Anime Character Consistency Engine — maintain character identity across long-form animation using a Director-Orchestrated multi-agent pipeline.
AnimeLoom coordinates specialized AI agents (character training, video generation, quality evaluation) to produce consistent anime sequences where characters look the same across every shot. Built to run on free/cheap GPU resources (Colab, Kaggle, GCP free credits) for under $20 total.
- Character Identity Preservation — LoRA fine-tuning (rank 16-32, fp16) locks in each character's visual identity via SDXL
- Studio-Quality Video Pipeline — SDXL keyframes + CogVideoX 1.5 animation + GFPGAN face restoration + Real-ESRGAN anime sharpening
- Full Body Anime Output — Head-to-toe character rendering in portrait orientation (512x768 → 480x720)
- Interactive Gradio Studio — Configure settings, preview keyframes, and generate video with a web UI directly in Colab
- Multi-Agent Pipeline — Director orchestrates Character, Animator, and Evaluator agents with a dependency-aware workflow graph
- Quality-Gated Output — shots scoring below 0.85 consistency are automatically regenerated (up to 3 attempts)
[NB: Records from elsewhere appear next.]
(* ===== verification/WebDav.v ===== *)
(** * WebDav: the WebDAV surface ([apps/webdav/views.py])

    Requests arrive with the caller that [_authenticate] found (or none).  The XML text
    of a multistatus body is not modelled: a body is the list of its entries.  A string
    holds characters up to U+00FF; escapes of other characters are outside the model. *)
From S2P Require Import Prelude PyStr Models PyData Mime Signals Access Quotas Backends Services FileStore Folders Downloads StoreSpec Listing Shares Grants Views RestSpec.

(** ** Percent encoding ([urllib.parse.quote] and [unquote]) *)
Definition code (c : ascii) : Z := Z.of_N (N_of_ascii c).
Definition char_of (k : Z) : ascii := ascii_of_N (Z.to_N k).
Definition upper_hex (n : Z) : ascii := char_of (if n <? 10 then 48 + n else 55 + n).
Definition escape_byte (k : Z) : string :=
  String "%" (String (upper_hex (k / 16)) (String (upper_hex (k mod 16)) EmptyString)).
Definition unreserved (c : ascii) : bool :=
  let k := code c in
  ((48 <=? k) && (k <=? 57)) || ((65 <=? k) && (k <=? 90)) || ((97 <=? k) && (k <=? 122)) ||
  (c in_ ["_"%char; "."%char; "-"%char; "~"%char]).
(** The UTF-8 bytes of a character, escaped. *)
Definition quote_char (c : ascii) : string :=
  let k := code c in
  if unreserved c then String c EmptyString
  else if k <? 128 then escape_byte k
  else escape_byte (192 + k / 64) +:+ escape_byte (128 + k mod 64).
Fixpoint quote (s : string) : string :=
  match s with EmptyString => "" | String c s' => quote_char c +:+ quote s' end.

Definition hex_value (c : ascii) : option Z :=
  v ← digit_of c; if v <? 16 then Some v else None.
(** The characters of a string, an escape standing for one byte (marked [true]). *)
Fixpoint unescape (s : string) : list (bool * Z) :=
  match s with
  | EmptyString => []
  | String c s' =>
      match s' with
      | String a (String b rest) =>
          if c == "%"%char then
            match hex_value a, hex_value b with
            | Some x, Some y => (true, 16 * x + y) :: unescape rest
            | _, _ => (false, code c) :: unescape s'
            end
          else (false, code c) :: unescape s'
      | _ => (false, code c) :: unescape s'
      end
  end.
(** Two escaped bytes of a two-byte UTF-8 sequence are a character from U+0080 to
    U+00FF.  Strings of the model hold no other character: escaped bytes from %80 on that
    form no such sequence, which Python decodes to a character beyond them or to U+FFFD,
    stand for themselves here, and the theorems say nothing of such paths. *)
Fixpoint decode_latin (l : list (bool * Z)) : string :=
  match l with
  | [] => ""
  | (ex, x) :: l' =>
      match l' with
      | (ey, y) :: rest =>
          if ex && ey && (194 <=? x) && (x <=? 195) && (128 <=? y) && (y <=? 191)
          then String (char_of ((x - 192) * 64 + (y - 128))) (decode_latin rest)
          else String (char_of x) (decode_latin l')
      | [] => String (char_of x) EmptyString
      end
  end.
Definition unquote (s : string) : string := decode_latin (unescape s).

(** ** Paths *)
(** [_parse_path]: bucket and object path of the rest of the URL. *)
Definition parse_path (path : string) : option string * string :=
  let cleaned := strip_char "/" (unquote path) in
  if negb (truthy cleaned) then (None, "")
  else
    let '(bucket, rest) := partition_char "/" cleaned in
    (if truthy bucket then Some bucket else None, strip_char "/" rest).

(** [_href] *)
Definition href (bucket : option string) (object_path : string) (collection : bool) : string :=
  let parts :=
    ["/dav"] ++ (match bucket with Some b => if truthy b then [quote b] else [] | None => [] end) ++
    (if truthy object_path
     then quote <$> filter (λ seg, seg ≠ "") (split_char "/" object_path) else []) in
  let h := join_char "/" parts in
  if collection && negb (endswith "/" h) then h +:+ "/" else h.

(** The path of [urlsplit(url)]: an unbalanced bracket in the host raises. *)
Definition scheme_char (c : ascii) : bool :=
  let k := code c in
  ((48 <=? k) && (k <=? 57)) || ((65 <=? k) && (k <=? 90)) || ((97 <=? k) && (k <=? 122)) ||
  (c in_ ["+"%char; "-"%char; "."%char]).
Definition is_alpha (c : ascii) : bool :=
  let k := code c in ((65 <=? k) && (k <=? 90)) || ((97 <=? k) && (k <=? 122)).
Definition drop_scheme (url : string) : string :=
  if has_char ":" url then
    let '(scheme, rest) := partition_char ":" url in
    if from_option is_alpha false (head_char scheme) && str_forall scheme_char scheme
    then rest else url
  else url.
Fixpoint split_netloc (s : string) : string * string :=
  match s with
  | EmptyString => ("", "")
  | String c s' =>
      if c in_ ["/"%char; "?"%char; "#"%char] then ("", s)
      else let '(n, r) := split_netloc s' in (String c n, r)
  end.
Definition before_char (a : ascii) (s : string) : string :=
  if has_char a s then (partition_char a s).1 else s.
Definition urlsplit_path (url : string) : exn + string :=
  let url := remove_char "009" (remove_char "010" (remove_char "013" url)) in
  let rest := drop_scheme url in
  let '(netloc, rest) :=
    if startswith "//" rest then split_netloc (str_drop 2 rest) else ("", rest) in
  if xorb (has_char "[" netloc) (has_char "]" netloc) then inl ValueError
  else inr (before_char "?" (before_char "#" rest)).
(** [re.search(r'/dav/(.+)$', path)], group 1. *)
Fixpoint find_dav (s : string) : option string :=
  match s with
  | EmptyString => None
  | String _ s' =>
      if startswith "/dav/" s then
        let rest := str_drop 5 s in
        let line := before_char "010" rest in
        if truthy line && ((rest == line) || (rest == line +:+ String "010" EmptyString))
        then Some line else find_dav s'
      else find_dav s'
  end.
(** [_destination_dav_path] *)
Definition destination_dav_path (destination : string) : exn + option string :=
  let raw := strip destination in
  if negb (truthy raw) then inr None
  else match urlsplit_path raw with
       | inl e => inl e
       | inr path => inr (find_dav (unquote (str_or path raw)))
       end.

Example parse_encoded : parse_path "/company/My%20File%C3%A9.pdf" =
  (Some "company", "My File" +:+ String (char_of 233) ".pdf").
Proof. vm_compute. reflexivity. Qed.
Example destination_absolute :
  destination_dav_path "https://host:8000/dav/company/a%20b?x=1" = inr (Some "company/a b").
Proof. vm_compute. reflexivity. Qed.

(** ** Responses *)
Inductive dav_entry :=
| DavCollection (href displayname : string)
| DavObject (href displayname contentlength contenttype : string) (etag : option string)
    (lastmodified : string).
Inductive dav_content :=
| DavNone
| DavMultistatus (l : list dav_entry)
| DavHead (contenttype contentlength : string) (etag : option string)
| DavFile (d : download).
Record dav_response := DavResponse { dv_status : Z; dv_content : dav_content }.
Definition dav (status : Z) : dav_response := DavResponse status DavNone.

(** [strftime('%a, %d %b %Y %H:%M:%S GMT')] of an aware UTC datetime *)
Definition nth_name (l : list string) (i : Z) : string := default "" (l !! Z.to_nat i).
Definition http_date (t : datetime) : string :=
  let days := t / us_per_day in
  let '(y, m, d) := civil_of_days days in
  let s := (t mod us_per_day) / 1000000 in
  nth_name ["Thu"; "Fri"; "Sat"; "Sun"; "Mon"; "Tue"; "Wed"] (days mod 7) +:+ ", " +:+
  pad_digits 2 d +:+ " " +:+
  nth_name [""; "Jan"; "Feb"; "Mar"; "Apr"; "May"; "Jun"; "Jul"; "Aug"; "Sep"; "Oct"; "Nov"; "Dec"] m
  +:+ " " +:+ pad_digits 4 y +:+ " " +:+ pad_digits 2 (s / 3600) +:+ ":" +:+
  pad_digits 2 (s / 60 mod 60) +:+ ":" +:+ pad_digits 2 (s mod 60) +:+ " GMT".
Example http_date_leap : http_date 1709210096123456 = "Thu, 29 Feb 2024 12:34:56 GMT".
Proof. vm_compute. reflexivity. Qed.

Definition prop_collection (h displayname : string) : dav_entry := DavCollection h displayname.
Definition prop_object (h : string) (o : sobject) : dav_entry :=
  DavObject h (o_basename o) (str_int (o_size o)) (o_mime_type o)
    (if truthy (o_etag o) then Some (quoted (o_etag o)) else None) (http_date (o_updated_at o)).

(** ** Requests *)
Inductive dav_method :=
| OPTIONS | PROPFIND (depth : string) | GET | HEAD | PUT (content_type : option string) (body : bytes)
| DELETE | MKCOL | MOVE (destination : string) | COPY (destination : string).

Section dav.
Context `{Settings, Backend, MimeTypes, StrictMimeTypes, StorageUrl, Receivers}.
- Colab Survival Mode — keepalive every 4 min, auto-checkpoint every 5 min, Google Drive persistence, resume after disconnect
- Multiple Generation Backends — Wan2.2-Animate primary, PixVerse fallback, ControlNet pose conditioning
- Detection + Segmentation — GroundingDINO + SAM isolate characters; CLIP embeddings measure identity similarity
- REST API — FastAPI endpoints for character creation, shot generation, sequence processing, and job tracking
- Async Job Queue — Celery + Redis for background LoRA training and batch video generation
The Colab notebook (notebooks/AnimeLoom_Colab_Training.ipynb) runs a 4-phase pipeline:
Phase 1: SDXL + LoRA → Character-consistent keyframes (512x768 portrait)
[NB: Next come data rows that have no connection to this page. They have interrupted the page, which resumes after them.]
(* ===== verification/Registry.v ===== *)
(** * Registry: the catalogue of domain events

    [apps/actions/registry.py] and the registrations of [apps/actions/storage_events.py]. *)
From S2P Require Import Prelude PyStr Models PyData.

Record EventFieldDoc := MkEventFieldDoc {
  f_name : string;
  f_description : string;
  f_example : json }.

Record DomainEventType := MkDomainEventType {
  et_id : string;
  et_label : string;
  et_description : string;
  et_payload_fields : list EventFieldDoc;
  et_emit_by_default : bool;
  et_webhook : bool;
  et_staff_only : bool }.

(** [_REGISTRY]: a dictionary from event ids *)
Definition registry := list (string * DomainEventType).

Definition register_event (event : DomainEventType) (reg : registry) : exn + registry :=
  if bool_decide (is_Some (dict_get (et_id event) reg)) then inl ValueError
  else if et_staff_only event && et_webhook event then inl ValueError
  else inr (dict_set (et_id event) event reg).

Fixpoint register_all (events : list DomainEventType) (reg : registry) : exn + registry :=
  match events with
  | [] => inr reg
  | event :: events' =>
      match register_event event reg with
      | inl e => inl e
      | inr reg' => register_all events' reg'
      end
  end.

(** ** [storage_events.py] *)
Definition OBJECT_FIELDS : list EventFieldDoc :=
  [ MkEventFieldDoc "object_id" "StorageObject UUID" (JStr "550e8400-e29b-41d4-a716-446655440000");
    MkEventFieldDoc "bucket_name" "Bucket slug within the company" (JStr "company");
    MkEventFieldDoc "bucket_kind" "Bucket kind (company or connector)" (JStr "company");
    MkEventFieldDoc "path" "Object path within the bucket" (JStr "docs/report.pdf");
    MkEventFieldDoc "size" "Object size in bytes" (JInt 4096);
    MkEventFieldDoc "mime_type" "Detected MIME type" (JStr "application/pdf");
    MkEventFieldDoc "version" "Monotonic content version after upload" (JInt 1);
    MkEventFieldDoc "created" "True when the object row was created; false on overwrite" (JBool true) ].
Definition BUCKET_FIELDS : list EventFieldDoc :=
  [ MkEventFieldDoc "bucket_id" "Bucket UUID" (JStr "550e8400-e29b-41d4-a716-446655440001");
    MkEventFieldDoc "bucket_name" "Bucket slug" (JStr "company");
    MkEventFieldDoc "bucket_kind" "Bucket kind" (JStr "company") ].
Definition SCHEDULED_JOB_FIELDS : list EventFieldDoc :=
  [ MkEventFieldDoc "run_id" "ScheduledJobRun id" (JInt 1234);
    MkEventFieldDoc "job" "Job name: retry_webhooks or purge_expired_data" (JStr "retry_webhooks");
    MkEventFieldDoc "trigger" "celery (in-container beat) or command (external scheduler)" (JStr "celery");
    MkEventFieldDoc "duration_ms" "Run duration in milliseconds" (JInt 412);
    MkEventFieldDoc "counts" "Items processed, per kind"
      (JObj [("webhook_deliveries_attempted", JInt 3); ("webhook_deliveries_succeeded", JInt 3);
             ("email_events_attempted", JInt 1); ("email_events_succeeded", JInt 1)]);
    MkEventFieldDoc "host" "Host name and process id that ran the job" (JStr "storage-7f9c:41") ].

Definition bucket_created_event : DomainEventType :=
  MkDomainEventType "storage.bucket.created" "Company bucket provisioned"
    "The system company bucket was created for a company (first storage access)."
    BUCKET_FIELDS true true false.
Definition object_uploaded_event : DomainEventType :=
  MkDomainEventType "storage.object.uploaded" "Object uploaded"
    "A file was uploaded or overwritten (REST, WebDAV, or internal services). Folder placeholders are omitted."
    OBJECT_FIELDS true true false.
Definition object_deleted_event : DomainEventType :=
  MkDomainEventType "storage.object.deleted" "Object deleted"
    "An object row and blob were removed. Folder placeholders are omitted."
    [ MkEventFieldDoc "bucket_name" "Bucket slug" (JStr "company");
      MkEventFieldDoc "path" "Object path" (JStr "docs/report.pdf");
      MkEventFieldDoc "size" "Former size in bytes" (JInt 4096);
      MkEventFieldDoc "mime_type" "Former MIME type" (JStr "application/pdf") ]
    true true false.
Definition job_succeeded_event : DomainEventType :=
  MkDomainEventType "storage.scheduled_job.succeeded" "Scheduled job succeeded"
    "A scheduled job run finished without error. Platform event, staff only."
    SCHEDULED_JOB_FIELDS true false true.
(** The example of the first field ends in a horizontal ellipsis in the source. *)
Definition job_failed_event : DomainEventType :=
  MkDomainEventType "storage.scheduled_job.failed" "Scheduled job failed"
    "A scheduled job run raised an error. Platform event, staff only."
    (SCHEDULED_JOB_FIELDS ++
     [ MkEventFieldDoc "error_key" "Stable error key (database_error, redis_error, ...)" (JStr "database_error");
       MkEventFieldDoc "error_class" "Exception class name" (JStr "OperationalError") ])
    true false true.

Definition storage_events : list DomainEventType :=
  [ bucket_created_event; object_uploaded_event; object_deleted_event; job_succeeded_event;
    job_failed_event ].
(** [_REGISTRY] once [storage_events.py] has been imported *)
Definition REGISTRY : registry :=
  match register_all storage_events [] with inr reg => reg | inl _ => [] end.

(** ** Queries *)
Section queries.
Context (reg : registry).

Definition get_event_type (event_id : string) : exn + DomainEventType :=
  match dict_get event_id reg with Some event => inr event | None => inl ValueError end.
Definition is_registered_event (event_id : string) : bool :=
  bool_decide (is_Some (dict_get event_id reg)).
Definition all_event_types : list DomainEventType :=
  sort_by (λ e e', str_le (et_id e) (et_id e')) (reg.*2).
Definition is_webhook_event (event_id : string) : bool :=
  match dict_get event_id reg with
  | None => false
  | Some event => et_webhook event && negb (et_staff_only event)
  end.
Definition webhook_event_types : list DomainEventType :=
  filter (λ e, et_webhook e && negb (et_staff_only e) = true) all_event_types.
Definition company_event_types : list DomainEventType :=
  filter (λ e, negb (et_staff_only e) = true) all_event_types.
Definition staff_only_event_types : list DomainEventType :=
  filter (λ e, et_staff_only e = true) all_event_types.
Definition event_choices : list (string * string) :=
  (λ e, (et_id e, et_label e +:+ " (" +:+ et_id e +:+ ")"
                  +:+ (if et_emit_by_default e then "" else " (not emitted yet)")))
  <$> webhook_event_types.
End queries.

Definition event_field_doc_dict (field : EventFieldDoc) : json :=
  JObj [("name", JStr (f_name field)); ("description", JStr (f_description field));
        ("example", f_example field)].

Example storage_events_register : register_all storage_events [] = inr REGISTRY.
Proof. reflexivity. Qed.
Example webhook_events :
  et_id <$> webhook_event_types REGISTRY
  = ["storage.bucket.created"; "storage.object.deleted"; "storage.object.uploaded"].
Proof. vm_compute. reflexivity. Qed.

(** ** Well-formed registries *)
(** The entries are keyed by their ids, and a platform event is never a webhook event. *)
Record registry_ok (reg : registry) : Prop := RegistryOk {
  reg_distinct : NoDup reg.*1;
  reg_keyed : Forall (λ kv, kv.1 = et_id kv.2) reg;
  reg_platform : Forall (λ kv, et_staff_only kv.2 = true → et_webhook kv.2 = false) reg }.

Lemma dict_set_fresh {V} k (v : V) l : dict_get k l = None → dict_set k v l = l ++ [(k, v)].
Proof.
  induction l as [|[k' v'] l IH]; [done|]. simpl. case_bool_decide; [done|]. intros Hk. by rewrite IH.
Qed.
Lemma dict_get_not_in {V} k (l : list (string * V)) : dict_get k l = None → k ∉ l.*1.
Proof.
  induction l as [|[k' v'] l IH]; simpl; [intros _; apply not_elem_of_nil|].
  case_bool_decide; [done|]. intros Hk. rewrite not_elem_of_cons. split; [by intros ->|auto].
Qed.
Lemma dict_get_in {V} k (v : V) l : dict_get k l = Some v → (k, v) ∈ l.
Proof.
  induction l as [|[k' v'] l IH]; simpl; [done|]. case_bool_decide as He.
  - intros [= ->]. subst. by left.
  - intros Hk. right. auto.
Qed.
Lemma dict_get_nodup {V} k (v : V) l : NoDup l.*1 → (k, v) ∈ l → dict_get k l = Some v.
Proof.
  induction l as [|[k' v'] l IH]; intros Hnd Hin; [by apply not_elem_of_nil in Hin|].
  rewrite fmap_cons, NoDup_cons in Hnd. destruct Hnd as [Hk' Hnd]. simpl in *.
  apply elem_of_cons in Hin as [[= -> ->]|Hin]; [by rewrite bool_decide_true|].
  rewrite bool_decide_false; [auto|]. intros ->. apply Hk'.
  by apply (list_elem_of_fmap_2 fst _ (k, v)).
Qed.

Lemma register_event_ok event reg :
  registry_ok reg →
  match register_event event reg with
  | inl e => e = ValueError ∧
      (is_Some (dict_get (et_id event) reg) ∨ et_staff_only event && et_webhook event = true)
  | inr reg' => registry_ok reg' ∧ reg' = reg ++ [(et_id event, event)]
  end.
Proof.
  intros [Hnd Hk Hp]. unfold register_event. case_bool_decide as Hin; [auto|].
  destruct (et_staff_only event && et_webhook event) eqn:He; [auto|].
  apply eq_None_not_Some in Hin. rewrite dict_set_fresh by done. split; [|done]. split.
  - rewrite fmap_app. apply NoDup_app. split_and!; [done| |apply NoDup_singleton].
    intros k Hkin Hk1. apply list_elem_of_singleton in Hk1 as ->.
    by apply dict_get_not_in in Hin.
  - apply Forall_app. split; [done|]. by constructor.
  - apply Forall_app. split; [done|]. constructor; [|done]. simpl. intros Hs.
    by rewrite Hs in He.
Qed.
Lemma register_all_ok events reg reg' :
  registry_ok reg → register_all events reg = inr reg' →
  registry_ok reg' ∧ reg' = reg ++ ((λ e, (et_id e, e)) <$> events).
Proof.
  revert reg. induction events as [|e events IH]; intros reg Hreg; cbn [register_all].
  - intros [= <-]. by rewrite app_nil_r.
  - pose proof (register_event_ok e reg Hreg) as Hok.
    destruct (register_event e reg) as [|reg1]; [done|]. destruct Hok as [Hok ->].
    intros Hall. apply IH in Hall as [? ->]; [|done]. split; [done|]. by rewrite <- app_assoc.
Qed.
Lemma REGISTRY_ok : registry_ok REGISTRY.
Proof.
  destruct (register_all_ok storage_events [] REGISTRY) as [? _];
    [split; constructor|apply storage_events_register|done].
Qed.

Lemma partition_perm {A} (p : A → bool) (l : list A) :
  filter (λ x, negb (p x) = true) l ++ filter (λ x, p x = true) l ≡ₚ l.
Proof.
  induction l as [|x l IH]; [done|]. rewrite !filter_cons. destruct (p x) eqn:Hx; simpl.
  - rewrite <- Permutation_middle. by constructor.
  - by constructor.
Qed.

(** Registering events yields a consistent catalogue: an id leads to the event
    registered under it and to nothing else, company events and platform events
    partition the catalogue, and the events offered as webhook triggers are exactly the
    webhook events, none of them a platform event. *)
Theorem catalogue_consistent events reg :
  register_all events [] = inr reg →
  (∀ id e, get_event_type reg id = inr e ↔ e ∈ events ∧ et_id e = id) ∧
  all_event_types reg ≡ₚ events ∧
  company_event_types reg ++ staff_only_event_types reg ≡ₚ events ∧
  (∀ e, e ∈ webhook_event_types reg ↔ e ∈ events ∧ et_webhook e = true) ∧
  (∀ e, e ∈ webhook_event_types reg → et_staff_only e = false) ∧
  (∀ id, is_webhook_event reg id = true ↔ ∃ e, e ∈ webhook_event_types reg ∧ et_id e = id).
Proof.
  intros Hall. apply register_all_ok in Hall as [Hok ->]; [|split; constructor].
  simpl app in *. set (reg := (λ e, (et_id e, e)) <$> events) in *.
  assert (Hin : ∀ id e, (id, e) ∈ reg ↔ e ∈ events ∧ et_id e = id).
  { intros id e. unfold reg. rewrite list_elem_of_fmap. split.
    - by intros (e' & [= -> ->] & He).
    - intros [He <-]. by exists e. }
  assert (Hget : ∀ id e, dict_get id reg = Some e ↔ e ∈ events ∧ et_id e = id).
  { intros id e. rewrite <- Hin. split; [apply dict_get_in|apply dict_get_nodup, Hok]. }
  assert (Hperm : all_event_types reg ≡ₚ events).
  { unfold all_event_types. rewrite sort_by_perm. unfold reg. rewrite <- list_fmap_compose.
    by rewrite list_fmap_id. }
  assert (Hplat : ∀ e, e ∈ events → et_staff_only e = true → et_webhook e = false).
  { intros e He. pose proof (reg_platform _ Hok) as Hp. rewrite Forall_forall in Hp.
    by apply (Hp (et_id e, e)), Hin. }
  assert (Hweb : ∀ e, e ∈ webhook_event_types reg ↔ e ∈ events ∧ et_webhook e = true).
  { intros e. unfold webhook_event_types. rewrite list_elem_of_filter, Hperm, andb_true_iff.
    split; [by intros [[] ?]|]. intros [He Hw]. split_and!; [done| |done].
    destruct (et_staff_only e) eqn:Hs; [|done]. rewrite Hplat in Hw; done. }
  assert (Hquery : ∀ id, is_webhook_event reg id = true ↔
            ∃ e, e ∈ webhook_event_types reg ∧ et_id e = id).
  { intros id. unfold is_webhook_event. setoid_rewrite Hweb. split.
    - destruct (dict_get id reg) as [e|] eqn:He; [|done]. apply Hget in He as [? ?].
      intros [? _]%andb_true_iff. eauto.
    - intros (e & [He Hw] & Hid). rewrite (proj2 (Hget id e)) by done. rewrite Hw. simpl.
      destruct (et_staff_only e) eqn:Hs; [|done]. rewrite Hplat in Hw; done. }
  split_and!; [|done| |done| |done].
  - intros id e. rewrite <- Hget. unfold get_event_type. by destruct (dict_get id reg); split; intros [= ->].
  - unfold company_event_types, staff_only_event_types. by rewrite partition_perm.
  - intros e [He Hw]%Hweb. destruct (et_staff_only e) eqn:Hs; [|done]. rewrite Hplat in Hw; done.
Qed.
Lemma catalogue_consistent_witness :
  register_all storage_events [] = inr REGISTRY ∧
  (∀ id e, get_event_type REGISTRY id = inr e ↔ e ∈ storage_events ∧ et_id e = id).
Proof.
  split; [reflexivity|]. exact (proj1 (catalogue_consistent storage_events REGISTRY eq_refl)).
Defined.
Phase 2: CogVideoX 1.5 → Animate keyframes into motion clips (480x720, int8 quantized)
Phase 3: GFPGAN + Real-ESRGAN → Face restoration + anime frame sharpening
Phase 4: Cross-fade stitch → Blend clips into final video (mp4)
| Parameter | Default | Description |
|---|---|---|
IMAGE_WIDTH |
512 | SDXL output width (portrait) |
IMAGE_HEIGHT |
768 | SDXL output height (portrait) |
COGVID_STEPS |
60 | CogVideoX inference steps |
COGVID_GUIDANCE |
7.5 | CogVideoX guidance scale |
FPS |
16 | Output video framerate |
FACE_RESTORE |
True | Enable GFPGAN + Real-ESRGAN post-processing |
DENOISING_STRENGTH |
0.45 | Img2img strength for keyframe continuity |
- Full body framing:
"full body, head to toe, facing viewer, front view" - Studio look:
"anime screencap, studio quality, sharp lineart, vibrant colors" - Face stability:
"symmetrical eyes, stable eye shape, detailed face" - Motion stability:
"consistent pose, stable camera angle, slow deliberate blink" - Negative prompts:
"3d render, cgi, photorealistic, distorted eyes, blurry hair, mouth blur"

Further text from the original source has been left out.